--- Exercise aim ---
Set down exactly the lines in the records below that run from the line with "- destruct (f_mul x y);" to the line with "assert (Hv : (inject_Z", inclusive, and nothing more.

Collected data entries
________

Lemma rnd_at_least b q : b = 0%Q ∨ b = 1%Q → (b <= q)%Q → f_at_least b (rnd q).
Proof.
  intros Hb Hq. unfold rnd.
  set (v := (inject_Z (round_half_even (q * pow2 (- ulp_exp q))) * pow2 (ulp_exp q))%Q).
  assert (Hv : (b <= v)%Q).
  { destruct Hb as [-> | ->]; [by apply rnd_value_ge_0|by apply rnd_value_ge_1]. }
  destruct (Qle_bool (pow2 1024) _) eqn:Hinf; simpl; [|by rewrite Qred_correct].
  apply not_true_iff_false. intros Hle%Qle_bool_iff. apply Qle_bool_iff in Hinf.
  rewrite Qabs_pos in Hinf by (destruct Hb; subst; lra).
  pose proof (pow2_pos 1024). lra.
Qed.

Lemma f_mul_at_least_1 x y :
  f_at_least 1 x → f_at_least 1 y → f_at_least 1 (f_mul x y).
Proof.
  destruct x as [|[]|p], y as [|[]|q]; cbn [f_at_least f_mul]; intros Hp Hq; try done.
  - destruct (Qeq_bool q 0) eqn:E; [apply Qeq_bool_iff in E; lra|].
    simpl. unfold q_neg. by rewrite (proj2 (Qle_bool_iff 0 q)) by lra.
  - destruct (Qeq_bool p 0) eqn:E; [apply Qeq_bool_iff in E; lra|].
    simpl. unfold q_neg. by rewrite (proj2 (Qle_bool_iff 0 p)) by lra.
  - apply rnd_at_least; [by right|]. nra.
Qed.

Lemma powi_loop_at_least_1 a r b :
  f_at_least 1 a → f_at_least 1 r → f_at_least 1 (powi_loop a r b).
Proof.
  revert a r. induction b as [b IH|b IH|]; intros a r Ha Hr; simpl;
    auto using f_mul_at_least_1.
Qed.

(** A power of a number that is at least 1 is never a NaN nor negative, whatever
    the exponent; it is at least 1 when the exponent is not negative. *)
Lemma f_powi_nonneg x n : f_at_least 1 x → f_at_least 0 (f_powi x n).
Proof.
  intros Hx. destruct n as [|p|p]; cbn [f_powi]; [done|..];
    pose proof (powi_loop_at_least_1 x (F_fin 1) p Hx (Qle_refl 1)) as Hl.
  - destruct (powi_loop _ _ _) as [|[]|q]; simpl in *; try done. lra.
  - destruct (powi_loop _ _ _) as [|[]|q]; cbn [f_div f_at_least] in *; try done.
    destruct (Qeq_bool q 0) eqn:E; [apply Qeq_bool_iff in E; lra|].
    apply rnd_at_least; [by left|]. apply Qle_shift_div_l; lra.
Qed.
Lemma f_powi_at_least_1 x n : 0 ≤ n → f_at_least 1 x → f_at_least 1 (f_powi x n).
Proof.
  intros Hn Hx. destruct n as [|p|p]; cbn [f_powi]; [apply Qle_refl| |lia].
  apply powi_loop_at_least_1; [done|apply Qle_refl].
Qed.

(** A non-negative product capped by [f64::min] is a number between 0 and the cap:
    the NaN of [0 * inf] becomes the cap. *)
Lemma f_min_cap x y b :
  f_at_least 0 x → f_at_least 0 y → (0 <= b)%Q →
  ∃ q, f_min (f_mul x y) (F_fin b) = F_fin q ∧ (0 <= q)%Q ∧ (q <= b)%Q.
Proof.
  intros Hx Hy Hb.
  assert (f_is_nan (f_mul x y) = true ∨ f_at_least 0 (f_mul x y)) as [Hn|Hp].
  { destruct x as [|[]|p], y as [|[]|q]; cbn [f_at_least f_mul] in *; try done; [by right|..].
    - destruct (Qeq_bool q 0); [by left|right]. simpl. unfold q_neg.
      by rewrite (proj2 (Qle_bool_iff 0 q) Hy).
    - destruct (Qeq_bool p 0); [by left|right]. simpl. unfold q_neg.
      by rewrite (proj2 (Qle_bool_iff 0 p) Hx).
    - right. apply rnd_at_least; [by left|]. nra. }
  - destruct (f_mul x y); [|done..]. exists b. repeat split; [done|lra].
  - destruct (f_mul x y) as [|[]|q]; simpl in Hp; try done.
    + exists b. repeat split; [done|lra].
    + unfold f_min, f_le. destruct (Qle_bool q b) eqn:E.
      * exists q. apply Qle_bool_iff in E. done.
      * exists b. repeat split; [done|lra].
Qed.

Lemma f_add_nonneg x y : f_at_least 0 x → f_at_least 0 y → f_at_least 0 (f_add x y).
Proof.
  destruct x as [|[]|p], y as [|[]|q]; cbn [f_at_least f_add]; intros; try done.
  apply rnd_at_least; [by left|]. lra.
Qed.

Lemma f_of_Z_nonneg z : 0 ≤ z → f_at_least 0 (f_of_Z z).
Proof. intros Hz. apply rnd_at_least; [by left|]. rewrite <- (Zle_Qle 0). done. Qed.

Lemma as_secs_f64_nonneg d : 0 ≤ d → f_at_least 0 (as_secs_f64 d).
Proof.
  intros Hd. apply f_add_nonneg.
  - apply f_of_Z_nonneg. by apply Z.div_pos.
  - rewrite (f_of_Z_exact NANOS) by done.
    pose proof (f_of_Z_nonneg (d mod NANOS)) as Hr.
    specialize (Hr (proj1 (Z.mod_pos_bound d NANOS eq_refl))).
    destruct (f_of_Z (d mod NANOS)) as [|[]|q]; try done.
    apply rnd_at_least; [by left|]. apply Qle_shift_div_l; [done|]. simpl in Hr. lra.
Qed.

Lemma from_secs_f64_bounds q s :
  (0 <= q)%Q → (q <= inject_Z s)%Q → s < 2 ^ 63 →
  ∃ d, from_secs_f64 (F_fin q) = Some d ∧ 0 ≤ d ≤ from_secs s.
Proof.
  intros H0 Hs Hb. exists (round_half_even (q * inject_Z NANOS)).
  assert (inject_Z s <= inject_Z (2 ^ 64 - 1))%Q as Hs' by (rewrite <- Zle_Qle; lia).
  assert (inject_Z (2 ^ 64 - 1) + 1 == pow2 64)%Q as Hp by done.
  assert (0 < inject_Z NANOS)%Q by done.
  cbn [from_secs_f64].
  rewrite (proj2 (Qle_bool_iff 0 q)), (proj2 (Qle_bool_iff (q + 1) _)) by lra.
  split; [done|]. split; [apply round_ge|apply round_le].
  - change (inject_Z 0) with 0%Q. nra.
  - unfold from_secs. rewrite inject_Z_mult. nra.
Qed.

Lemma rnd_le_int q z :
  (0 <= q)%Q → (q <= inject_Z z)%Q → z < 2 ^ 53 →
  ∃ r, rnd q = F_fin r ∧ (0 <= r)%Q ∧ (r <= inject_Z z)%Q.
Proof.
  intros Hq Hz Hb. unfold rnd. set (e := ulp_exp q). set (m := round_half_even _).
  pose proof (rnd_value_ge_0 q Hq) as H0. fold e m in H0.
  pose proof (pow2_pos e) as Hpe. pose proof (pow2_pos (- e)) as Hpe'.
  pose proof (pow2_inv e) as Hinv.
  assert (Hv : (inject_Z m * pow2 e <= inject_Z z)%Q).
  { destruct (Z.le_gt_cases e 0) as [He|He].
    - assert (Hm : (inject_Z m <= inject_Z (z * 2 ^ (- e)))%Q).
      { rewrite <- Zle_Qle. apply round_le. rewrite inject_Z_mult, <- pow2_Z by lia. nra. }
      rewrite inject_Z_mult, <- pow2_Z in Hm by lia. nra.
    - exfalso. assert (Hl : lead q = e + 52) by (unfold e, ulp_exp in *; lia).
      assert (Hq' : (0 < q)%Q).
      { apply Qnot_le_lt. intros Hle. assert (Hq0 : (q == 0)%Q) by lra.
        destruct q as [n d]. unfold Qeq in Hq0. simpl in Hq0.
        assert (n = 0) by lia. subst n. unfold lead in Hl. simpl Qnum in Hl.
        simpl Z.abs in Hl. rewrite Z.log2_nonpos in Hl by lia.
        pose proof (Z.log2_nonneg (QDen (0 # d))).
        destruct (Qle_bool _ _); lia. }
      pose proof (lead_le q Hq') as Hle. rewrite Hl, pow2_Z in Hle by lia.
      assert (2 ^ 53 ≤ 2 ^ (e + 52)) by (apply Z.pow_le_mono_r; lia).
      assert (inject_Z (2 ^ 53) <= inject_Z (2 ^ (e + 52)))%Q by by rewrite <- Zle_Qle.
      assert (inject_Z z < inject_Z (2 ^ 53))%Q by by rewrite <- Zlt_Qlt.
      lra. }
  destruct (Qle_bool (pow2 1024) _) eqn:Hinf.
  - exfalso. apply Qle_bool_iff in Hinf. rewrite Qabs_pos in Hinf by done.
    assert (inject_Z z < inject_Z (2 ^ 53))%Q by by rewrite <- Zlt_Qlt.
    assert (inject_Z (2 ^ 53) <= pow2 1024)%Q.
    { rewrite pow2_Z by done. rewrite <- Zle_Qle. apply Z.pow_le_mono_r; lia. }
    lra.
  - exists (Qred (inject_Z m * pow2 e)). pose proof (Qred_correct (inject_Z m * pow2 e)).
    split; [done|]. split; lra.
Qed.

Lemma f_min_at_least x b :
  f_at_least 0 x → (0 <= b)%Q →
  ∃ q, f_min x (F_fin b) = F_fin q ∧ (0 <= q)%Q ∧ (q <= b)%Q.
Proof.
  intros Hx Hb. destruct x as [|[]|q]; simpl in Hx; try done.
  - exists b. repeat split; [done|lra].
  - unfold f_min, f_le. destruct (Qle_bool q b) eqn:E.
    + exists q. apply Qle_bool_iff in E. done.
    + exists b. repeat split; [done|lra].
Qed.
(* ===== verification/Env.v ===== *)
(** * Env: what the program is given by its surroundings

    Time, randomness, files, environment variables, the network and the iteration
    order of hash maps are not the program's to choose.  Each is a class whose
    fields are functions of the point in the run where the program asks, so a
    theorem that quantifies over an instance holds for every behaviour of the
    surroundings.  [Env] is the part of the state that moves when the program
    asks: the clock and the requests sent so far. *)
From S2P Require Import Prelude Text Json F64.
Open Scope string_scope.
Open Scope list_scope.

(** ** The operating system

    [read_file t p] is what [read_to_string] on [p] gives at instant [t]: the content,
    or the text of the error; [read_bytes] is the same for [read], which accepts any
    bytes.  [system_time t] is the wall clock (nanoseconds since the
    epoch) at the monotonic instant [t].  [uuid n] is the [n]-th generated UUID. *)
Class Os : Type := {
  env_var : string → option string;
  read_file : Z → string → result string string;
  read_bytes : Z → string → result string string;
  system_time : Z → Z;
  uuid : nat → string;
}.

(** ** HTTP

    A header value of a response is what [to_str().ok()] makes of it. *)
Inductive Method : Type := GET | POST.

Record HttpRequest := {
  hq_method : Method;
  hq_url : string;
  hq_headers : list (string * string);
  hq_body : option Value;
}.

Record HttpResponse := {
  hp_status : Z;
  hp_headers : list (string * option string);
  hp_chunks : list (result string string);  (** the body as it arrives *)
}.

(** What a [reqwest::Client] is built with; times in nanoseconds *)
Record HttpClient := {
  hc_timeout : Z;
  hc_connect_timeout : Z;
  hc_pool_max_idle : Z;
  hc_pool_idle_timeout : Z;
  hc_accept_invalid_certs : bool;
  hc_root_certificates : list string;
}.

(** [http c n rq]: the latency and the outcome of the [n]-th request of the run, made
    by the client [c], where an error is the text of the [reqwest::Error] (an URL or a
    header that is not valid is one too).  [status_text] is the [Display] of a
    [StatusCode], [status_error] the error of [error_for_status], [certificate] is
    [Certificate::from_pem]. *)
Class Http : Type := {
  http : HttpClient → nat → HttpRequest → Z * result string HttpResponse;
  status_text : Z → string;
  status_error : Z → string;
  certificate : string → result string string;
}.

(** ** Hash maps

    The order in which a [HashMap] or a [HashSet] is iterated is unspecified. *)
Class MapOrder : Type := {
  map_order : ∀ {A}, gmap string A → list (string * A);
  map_order_perm : ∀ A (m : gmap string A), map_order m ≡ₚ map_to_list m;
}.

(** ** The moving part *)
Record Env := {
  now : Z;                      (** the monotonic clock, in nanoseconds *)
  uuids : nat;                  (** UUIDs generated so far *)
  sent : list HttpRequest;      (** requests sent so far, oldest first *)
}.

Definition instant_now : M Env Z := m_gets now.

Definition fresh_uuid `{!Os} : M Env string :=
  λ e, (uuid (uuids e), {| now := now e; uuids := S (uuids e); sent := sent e |}).

(** [SystemTime::now().duration_since(UNIX_EPOCH)] in seconds, 0 before the epoch *)
Definition unix_now `{!Os} (t : Z) : Z :=
  if (0 <=? system_time t)%Z then (system_time t / NANOS)%Z else 0%Z.

(** Hand a request to the HTTP client: time passes while it is in flight. *)
Definition send `{!Http} (c : HttpClient) (rq : HttpRequest) : M Env (result string HttpResponse) :=
  λ e, let '(latency, r) := http c (List.length (sent e)) rq in
       (r, {| now := (now e + Z.max 0 latency)%Z; uuids := uuids e;
              sent := sent e ++ [rq] |}).

(** [HeaderMap::get(name)] and [to_str().ok()] *)
Fixpoint header_str (name : string) (hs : list (string * option string)) : option string :=
  match hs with
  | [] => None
  | (n, v) :: hs => if decide (n = name) then v else header_str name hs
  end.

(** [Response::bytes]: the whole body, or the first error while it arrives *)
Fixpoint body_bytes (chunks : list (result string string)) : result string string :=
  match chunks with
  | [] => Ok ""
  | Ok c :: cs => rest ← body_bytes cs; Ok (c +:+ rest)
  | Err e :: _ => Err e
  end.

(** [StatusCode::is_success] *)
Definition is_success (status : Z) : bool := (200 <=? status)%Z && (status <? 300)%Z.

(** The values, and the keys, of a hash map in iteration order *)
Definition map_values `{!MapOrder} {A} (m : gmap string A) : list A := (map_order m).*2.
Definition map_keys `{!MapOrder} {A} (m : gmap string A) : list string := (map_order m).*1.

(** ** Lemmas *)

(** The requests only grow and the clock never goes back. *)
Definition env_le (e e' : Env) : Prop :=
  (now e ≤ now e')%Z ∧ sent e `prefix_of` sent e' ∧ (uuids e ≤ uuids e')%nat.

#[export] Instance env_le_preorder : PreOrder env_le.
Proof.
  split.
  - intros e. repeat split; [lia|done|lia].
  - intros a b c (?&?&?) (?&?&?). repeat split; [lia|by etrans|lia].
Qed.

Lemma send_le `{!Http} c rq e : env_le e (send c rq e).2.
Proof.
  unfold send. destruct (http _ _ _) as [l r]; simpl. repeat split; simpl; [lia| |lia].
  by apply prefix_app_r.
Qed.
Lemma send_sent `{!Http} c rq e : sent (send c rq e).2 = sent e ++ [rq].
Proof. unfold send. by destruct (http _ _ _). Qed.

Lemma map_order_elem `{!MapOrder} {A} (m : gmap string A) k x :
  (k, x) ∈ map_order m ↔ m !! k = Some x.
Proof. by rewrite map_order_perm, elem_of_map_to_list. Qed.
Lemma map_values_elem `{!MapOrder} {A} (m : gmap string A) x :
  x ∈ map_values m ↔ ∃ k, m !! k = Some x.
Proof.
  unfold map_values. rewrite list_elem_of_fmap. setoid_rewrite <- map_order_elem.
  split; [intros ([k y] & -> & Hy); eauto|intros [k Hk]; by exists (k, x)].
Qed.
Lemma map_keys_elem `{!MapOrder} {A} (m : gmap string A) k :
  k ∈ map_keys m ↔ is_Some (m !! k).
Proof.
  unfold map_keys. rewrite list_elem_of_fmap. unfold is_Some.
  setoid_rewrite <- map_order_elem.
  split; [intros ([k0 y] & -> & Hy); eauto|intros [x Hx]; by exists (k, x)].
Qed.
Lemma map_keys_NoDup `{!MapOrder} {A} (m : gmap string A) : NoDup (map_keys m).
Proof. unfold map_keys. rewrite map_order_perm. apply NoDup_fst_map_to_list. Qed.
Lemma map_values_length `{!MapOrder} {A} (m : gmap string A) :
  List.length (map_values m) = size m.
Proof. unfold map_values. by rewrite length_fmap, map_order_perm, length_map_to_list. Qed.
Lemma map_order_filter_size `{!MapOrder} {A} (P : string * A → Prop)
    `{!∀ x, Decision (P x)} (m : gmap string A) :
  List.length (filter P (map_order m)) = size (filter P m).
Proof.
  rewrite map_order_perm, map_filter_alt, map_size_list_to_map; [done|].
  apply (sublist_NoDup _ _ (NoDup_fst_map_to_list m)). apply fmap_sublist, sublist_filter.
Qed.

________

--- Answer for the task ---
  - destruct (f_mul x y); [|done..]. exists b. repeat split; [done|lra].
  - destruct (f_mul x y) as [|[]|q]; simpl in Hp; try done.
    + exists b. repeat split; [done|lra].
    + unfold f_min, f_le. destruct (Qle_bool q b) eqn:E.
      * exists q. apply Qle_bool_iff in E. done.
      * exists b. repeat split; [done|lra].
Qed.

Lemma f_add_nonneg x y : f_at_least 0 x → f_at_least 0 y → f_at_least 0 (f_add x y).
Proof.
  destruct x as [|[]|p], y as [|[]|q]; cbn [f_at_least f_add]; intros; try done.
  apply rnd_at_least; [by left|]. lra.
Qed.

Lemma f_of_Z_nonneg z : 0 ≤ z → f_at_least 0 (f_of_Z z).
Proof. intros Hz. apply rnd_at_least; [by left|]. rewrite <- (Zle_Qle 0). done. Qed.

Lemma as_secs_f64_nonneg d : 0 ≤ d → f_at_least 0 (as_secs_f64 d).
Proof.
  intros Hd. apply f_add_nonneg.
  - apply f_of_Z_nonneg. by apply Z.div_pos.
  - rewrite (f_of_Z_exact NANOS) by done.
    pose proof (f_of_Z_nonneg (d mod NANOS)) as Hr.
    specialize (Hr (proj1 (Z.mod_pos_bound d NANOS eq_refl))).
    destruct (f_of_Z (d mod NANOS)) as [|[]|q]; try done.
    apply rnd_at_least; [by left|]. apply Qle_shift_div_l; [done|]. simpl in Hr. lra.
Qed.

Lemma from_secs_f64_bounds q s :
  (0 <= q)%Q → (q <= inject_Z s)%Q → s < 2 ^ 63 →
  ∃ d, from_secs_f64 (F_fin q) = Some d ∧ 0 ≤ d ≤ from_secs s.
Proof.
  intros H0 Hs Hb. exists (round_half_even (q * inject_Z NANOS)).
  assert (inject_Z s <= inject_Z (2 ^ 64 - 1))%Q as Hs' by (rewrite <- Zle_Qle; lia).
  assert (inject_Z (2 ^ 64 - 1) + 1 == pow2 64)%Q as Hp by done.
  assert (0 < inject_Z NANOS)%Q by done.
  cbn [from_secs_f64].
  rewrite (proj2 (Qle_bool_iff 0 q)), (proj2 (Qle_bool_iff (q + 1) _)) by lra.
  split; [done|]. split; [apply round_ge|apply round_le].
  - change (inject_Z 0) with 0%Q. nra.
  - unfold from_secs. rewrite inject_Z_mult. nra.
Qed.

Lemma rnd_le_int q z :
  (0 <= q)%Q → (q <= inject_Z z)%Q → z < 2 ^ 53 →
  ∃ r, rnd q = F_fin r ∧ (0 <= r)%Q ∧ (r <= inject_Z z)%Q.
Proof.
  intros Hq Hz Hb. unfold rnd. set (e := ulp_exp q). set (m := round_half_even _).
  pose proof (rnd_value_ge_0 q Hq) as H0. fold e m in H0.
  pose proof (pow2_pos e) as Hpe. pose proof (pow2_pos (- e)) as Hpe'.
  pose proof (pow2_inv e) as Hinv.
  assert (Hv : (inject_Z m * pow2 e <= inject_Z z)%Q).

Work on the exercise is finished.